YOUR OBJECTIVE |
Repeat exactly, and only, the lines below starting at the line that contains "products db = before ++ old :: after" and ending at the line that contains "as (bf & r & af & Hl & -> & _ & Hr).", inclusive of both.

LISTED RECORDS |

Lemma unsigned_starts_with_digit (c : ascii) (r : string) (v : Z) :
  Str.unsigned_literal (String c r) = Some v -> exists d, Str.digit_of c = Some d.
Proof.
  unfold Str.unsigned_literal. simpl.
  destruct (Str.digit_of c) as [d|]; [|discriminate]. now exists d.
Qed.

(** A text that [isInt] accepts is read by [parseInt] as the same integer. *)
Lemma int_literal_parseInt (s : string) (z : Z) :
  Str.int_literal s = Some z -> Str.parseInt s = Some z.
Proof.
  destruct s as [|c r]; [discriminate|]. unfold Str.int_literal, Str.parseInt.
  destruct (Ascii.eqb c "-") eqn:Em.
  - apply Ascii.eqb_eq in Em. subst c. simpl.
    destruct (Str.unsigned_literal r) as [v|] eqn:Hv; [|discriminate].
    intros [= <-]. now rewrite (unsigned_parse r v Hv).
  - destruct (Ascii.eqb c "+") eqn:Ep.
    + apply Ascii.eqb_eq in Ep. subst c. simpl. intros Hv.
      now rewrite (unsigned_parse r z Hv).
    + intros Hv. destruct (unsigned_starts_with_digit c r z Hv) as [d Hd].
      simpl Str.trim_start. rewrite (digit_not_space c d Hd).
      simpl Str.split_sign. rewrite Em, Ep.
      now rewrite (unsigned_parse _ z Hv).
Qed.

Lemma parseInt_int_of (v : JsValue) (z : Z) :
  int_of v = Some z -> parseInt v = Some z.
Proof.
  destruct v as [| | |z0| |s]; simpl; try discriminate;
    [|apply int_literal_parseInt].
  now destruct (prints_plain z0).
Qed.

(** ** Product writes *)

(** A product write keeps the key; the stock is the old one when the key
    [stock] is absent, and the integer the data holds otherwise. *)
Lemma write_product_stock (db : Db) (d : ProductData) (old new : Product) :
  write_product db d old = Some new ->
  product_id new = product_id old
  /\ match d_stock d with
     | None => product_stock new = product_stock old
     | Some z => z = Some (product_stock new)
                 /\ int32 (product_stock new) = true
     end.
Proof.
  unfold write_product.
  repeat match goal with
         | |- opt_bind ?c _ = Some _ -> _ =>
             destruct c eqn:?; [|discriminate]; cbn [opt_bind]
         end.
  intros [= <-]. simpl. split; [reflexivity|].
  match goal with H : column (d_stock d) _ _ = Some _ |- _ =>
    unfold column in H; destruct (d_stock d) as [[n|]|]; cbn [opt_bind] in H
  end.
  - match goal with H : int_column n = Some _ |- _ =>
      destruct (int_column_some _ _ H) as [-> ?] end.
    auto.
  - discriminate.
  - congruence.
Qed.

(** [PUT /api/products/:id] leaves the store alone or rewrites one product
    under its key; the stock of that product changes only to the integer
    that the admin's request gives. *)
Lemma put_product_outcome (u : ReqUser) (id : Id) (b : ProductBody) (db : Db) :
  snd (put_product u id b db) = db
  \/ exists before old after new,
       products db = before ++ old :: after
       /\ snd (put_product u id b db)
          = set_products (before ++ new :: after) db
       /\ product_id new = product_id old
       /\ (product_stock new = product_stock old
           \/ (defined (b_stock b) = true
               /\ parseInt (b_stock b) = Some (product_stock new))).
Proof.
  destruct (put_product u id b db) as [r0 db'] eqn:E. simpl.
  unfold put_product, handle in E.
  destruct (negb _); [left; now inversion E|].
  unfold bind at 1 in E.
  destruct (gender_key_pure (b_gender b) db) as [[g Hg]|Hg]; rewrite Hg in E;
    [|left; now inversion E].
  unfold bind at 1 in E. unfold product_update_data in E.
  destruct (find_product id (products db)) as [old|] eqn:Hold;
    [|left; now inversion E].
  destruct (write_product db _ old) as [new|] eqn:Hw; [|left; now inversion E].
  unfold product_update in E.
  destruct (update_first _ _ _) as [[q ps]|] eqn:Hup; [|left; now inversion E].
  destruct (update_first_some _ _ _ _ _ _ Hup)
    as (bf & r & af & Hl & -> & _ & Hr).
  unfold find_product in Hold. rewrite Hold in Hr. injection Hr as <-.
  destruct (write_product_stock _ _ _ _ Hw) as [Hid Hst]. simpl in Hst.
  right. exists bf, old, af, new. split; [assumption|].
  split; [unfold bind, with_category, ret in E; now inversion E|].
  split; [assumption|].
  unfold spread in Hst.
  destruct (defined (b_stock b)); [right; destruct Hst|left]; auto.
Qed.

(** [POST /api/products] leaves the store alone or appends one product under
    a new key, with the stock that passed the validator. *)
Lemma post_product_outcome (u : ReqUser) (b : ProductBody) (db : Db) :
  snd (post_product u b db) = db
  \/ exists p,
       snd (post_product u b db) = set_products (products db ++ [p]) db
       /\ product_id p = genId (map product_id (products db))
       /\ 0 <= product_stock p.
Proof.
  destruct (post_product u b db) as [r0 db'] eqn:E. simpl.
  unfold post_product, handle, validationResult in E.
  destruct (negb _ && negb _); [left; now inversion E|].
  simpl filter in E.
  destruct (notEmpty (b_name b)), (isDecimal (b_price b)),
    (notEmpty (b_categoryId b)), (isInt_min 0 (b_stock b)) eqn:Hstock;
    simpl in E; try (left; now inversion E).
  unfold bind at 1 in E.
  destruct (gender_key_pure (b_gender b) db) as [[g Hg]|Hg]; rewrite Hg in E;
    [|left; now inversion E].
  unfold bind at 1 in E. unfold product_create in E. simpl d_name in E.
  simpl d_price in E. simpl d_stock in E. simpl d_categoryId in E.
  destruct (spread (defined (b_name b)) _); [|left; now inversion E].
  destruct (spread (defined (b_categoryId b)) _); [|left; now inversion E].
  destruct (write_product db _ _) as [p|] eqn:Hw; [|left; now inversion E].
  destruct (write_product_stock _ _ _ _ Hw) as [Hid Hst]. simpl in Hid, Hst.
  right. exists p. split; [unfold bind, with_category, ret in E; now inversion E|].
  split; [assumption|].
  unfold isInt_min in Hstock.
  destruct (int_of (b_stock b)) as [z|] eqn:Hz; [|discriminate].
  apply Z.leb_le in Hstock.
  rewrite (parseInt_int_of _ _ Hz) in Hst. destruct Hst as [Hst _].
  injection Hst as <-. assumption.
Qed.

SOLUTION FOR THIS TASK |
       products db = before ++ old :: after
       /\ snd (put_product u id b db)
          = set_products (before ++ new :: after) db
       /\ product_id new = product_id old
       /\ (product_stock new = product_stock old
           \/ (defined (b_stock b) = true
               /\ parseInt (b_stock b) = Some (product_stock new))).
Proof.
  destruct (put_product u id b db) as [r0 db'] eqn:E. simpl.
  unfold put_product, handle in E.
  destruct (negb _); [left; now inversion E|].
  unfold bind at 1 in E.
  destruct (gender_key_pure (b_gender b) db) as [[g Hg]|Hg]; rewrite Hg in E;
    [|left; now inversion E].
  unfold bind at 1 in E. unfold product_update_data in E.
  destruct (find_product id (products db)) as [old|] eqn:Hold;
    [|left; now inversion E].
  destruct (write_product db _ old) as [new|] eqn:Hw; [|left; now inversion E].
  unfold product_update in E.
  destruct (update_first _ _ _) as [[q ps]|] eqn:Hup; [|left; now inversion E].
  destruct (update_first_some _ _ _ _ _ _ Hup)
    as (bf & r & af & Hl & -> & _ & Hr).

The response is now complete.